Yes, the photo above could be of a lion. It could equally be of a cat, a small dog, a watercolour painting photographed from too close up or a human being dressed up as a lion.
It most likely was a cat or small dog, but then compared to the improbability of a lion slipping unnoticed through the bars of a nearby zoo, the idea that someone walked out of a stag do still in their big cat costume and stumbled blind-drunk through a field, sparking a police hunt, suddenly doesn’t seem so silly.
But this is the UK, and we love these kinds of emergency stories – perhaps because the British countryside houses little that can terrify or excite the average newspaper reader. There are no man-eating sharks or spiders or grizzly bears or outbreaks of Ebola.
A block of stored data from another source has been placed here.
#[export] Instance wire_laws : WireLaws.
Proof.
  split; cbn.
  - intros m _. rewrite decode_encode. exact (f_equal Some (untuple_tuple m)).
  - intros max p Hle. rewrite (proj2 (Z.leb_le _ _)) by done. eauto.
  - intros max p Hlt. by rewrite (proj2 (Z.leb_gt _ _)).
  - intros max p f. case_match; [|done]. by intros [= <-].
  - intros max p f rest. destruct (Z.leb_spec (Z.of_nat (length p)) max) as [Hle|]; [|done]. intros [= <-]. cbn.
    rewrite (proj2 (Z.ltb_ge _ _)) by done. rewrite length_app, (proj2 (Z.ltb_ge _ _)) by lia.
    by rewrite Nat2Z.id, take_app_length, drop_app_length.
  - intros max p f a b. destruct (Z.leb_spec (Z.of_nat (length p)) max) as [Hle|]; [|done]. intros [= <-].
    destruct a as [|n a]; intros Ef Hb; [by exists (), []|]. injection Ef as En Ep. subst p. rewrite <-En.
    exists (), (Z.of_nat (length (a ++ b)) :: a). split; [|done]. unfold toy_uvi_decode.
    rewrite (proj2 (Z.ltb_ge _ _)) by done. rewrite (proj2 (Z.ltb_lt _ _)); [done|].
    rewrite length_app. destruct b; [done|]. cbn [length]. lia.
  - done.
Qed.

Definition config : ProtocolConfig := ProtocolConfig_default.

Lemma small_sendable : sendable small.
Proof.
  split.
  - split; cbn.
    + intros c e [<- <-]%lookup_singleton_Some. reflexivity.
    + intros c b [<- <-]%lookup_singleton_Some. reflexivity.
    + intros c [b [<- <-]%lookup_singleton_Some]. reflexivity.
  - unfold blocks_verify. cbn. intros c b [<- <-]%lookup_singleton_Some. vm_compute. reflexivity.
  - unfold digests_fit. cbn. intros c b [<- <-]%lookup_singleton_Some. unfold Int.in_u. cbn. lia.
  - unfold in_i32. cbn. lia.
  - intros k e. cbn. intros [<- <-]%lookup_singleton_Some. unfold in_i32. cbn. lia.
Qed.

Lemma small_within_limit p : within_limit (upgrade config p) small.
Proof.
  destruct (message_v1_roundtrip small) as (pbm & He & _); [apply small_sendable..|]. exists pbm. split; [done|].
  cbn. unfold MAX_BUF_SIZE. lia.
Qed.

Lemma stream_roundtrip_witness :
  ∃ out, write_messages (upgrade config Bitswap120) [small; small] = Ok out ∧
    ∀ chunks, concat chunks = out →
    ∃ c buf, read_chunks (upgrade config Bitswap120) [] chunks
        = ([Ok (small, Bitswap120); Ok (small, Bitswap120)], c, buf) ∧
      codec_decode c buf = codec_decode (upgrade config Bitswap120) [].
Proof.
  apply (stream_roundtrip config Bitswap120 [small; small]).
  - do 2 (apply Forall_cons_2; [apply small_sendable|]). apply Forall_nil_2.
  - do 2 (apply Forall_cons_2; [apply small_within_limit|]). apply Forall_nil_2.
  - reflexivity.
Defined.

(** A message is sent, then another one whose substream fails. *)
Definition show (e : Error) : string := "error".
Definition connection_events : list handler_event :=
  [HdEvent 5 (InMessage small 1%nat); HdEvent 6 (InMessage small 2%nat); HdPoll 7 [] []; HdPoll 8 [] [];
   HdOutbound 0 (upgrade config Bitswap120) None None None; HdUpgradeError 0 UpgrTimeout; HdPoll 9 [] [];
   HdPoll 10 [0%nat] []; HdEvent 11 (InMessage small 3%nat)].
Definition connection_end : connection :=
  default (connection_new 0 config 30) (connection_run show connection_events (connection_new 0 config 30)).

Lemma handler_accounts_witness :
  (cn_answers connection_end, cn_failed connection_end) = ([(1%nat, Ok ())], [2%nat]) ∧
  [1%nat; 2%nat; 3%nat] ≡ₚ [1%nat] ++ [3%nat] ++ [] ++ [] ++ [2%nat].
Proof.
  split; [vm_compute; reflexivity|].
  refine (proj1 (proj2 (handler_accounts show 0 config 30 connection_events connection_end _ _))).
  - destruct (message_v1_roundtrip small) as (pbm & He & _); [apply small_sendable..|].
    repeat constructor; by exists pbm.
  - vm_compute. reflexivity.
Defined.

Definition flaky (i : Z) : Z * attempt := (10, if i <? 2 then AnsweredErr (SendOther "busy") else AnsweredOk).

Lemma send_with_retry_exact_witness :
  Z.of_nat (sends (send_message_with_retry_and_timeout 3 1000 100 flaky 0).2) ≤ 3 ∧
  (send_message_with_retry_and_timeout 3 1000 100 flaky 0).1 = Ok ().
Proof.
  destruct (send_with_retry_exact 3 1000 100 flaky 0) as [Hs Ho]; [lia..|intros j; unfold flaky; cbn; lia|].
  split; [exact Hs|]. apply Ho. exists 1%nat. split; [lia|]. split; [reflexivity|]. split; [|vm_compute; by intros ?].
  intros [|j] Hj; [eexists; reflexivity|lia].
Defined.

(** ** Behaviour worth knowing *)

(** The pause is missing before the last attempt. *)
Lemma no_pause_before_last :
  (send_message_with_retry_and_timeout 3 1000 100 (λ _, (10, AnsweredErr (SendOther "busy"))) 0).2
  = [NetSend; NetSleep 100; NetSend; NetSend].
Proof. reflexivity. Qed.

(** A protected connection is an ordinary one again after the next message. *)
Lemma protection_lost h now now' m tx :
  hd_keep_alive (handler_inject_event now InProtect h) = KeepYes ∧
  hd_keep_alive (handler_inject_event now' (InMessage m tx) (handler_inject_event now InProtect h))
  = KeepUntil (now' + hd_idle_timeout h).
Proof. done. Qed.

(** The caller is told that its message was sent when it is only in the buffer. *)
Lemma answered_before_flush c m tx out e :
  codec_encode c m [] = Ok out → outbound_substream show c None (Some e) None (m, tx) = [ActAnswer tx (Ok ())].
Proof. intros E. unfold outbound_substream. by rewrite E. Qed.

(** A response that is dropped with its substream ends all attempts. *)
Lemma upgrade_error_not_retried :
  (send_message_with_retry_and_timeout 3 1000 100 (λ i, (10, if i <? 2 then ResponseDropped else AnsweredOk)) 0)
  = (Err FailGone, [NetSend]).
Proof. reflexivity. Qed.
End NetworkToy.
So the nation must, every now and then, whip itself up into a panicked frenzy at the alleged sighting of a panther, or a lion, or a deadly snake, and the police — the same police who can take hours to turn up to the scene of a burglary or mugging — seem happy to play along, in this case spending £880 an hour to stoke the excitement by deploying heat-seeking equipment and helicopters.
For those who spent hours fearing an imminent big cat attack in suburbia, excitedly googling previous sightings of fearsome predators or trekking around Essex with a fresh steak in one hand, a camera in the other, and dreams of becoming Wildlife Photographer of the Year, it was probably money well spent.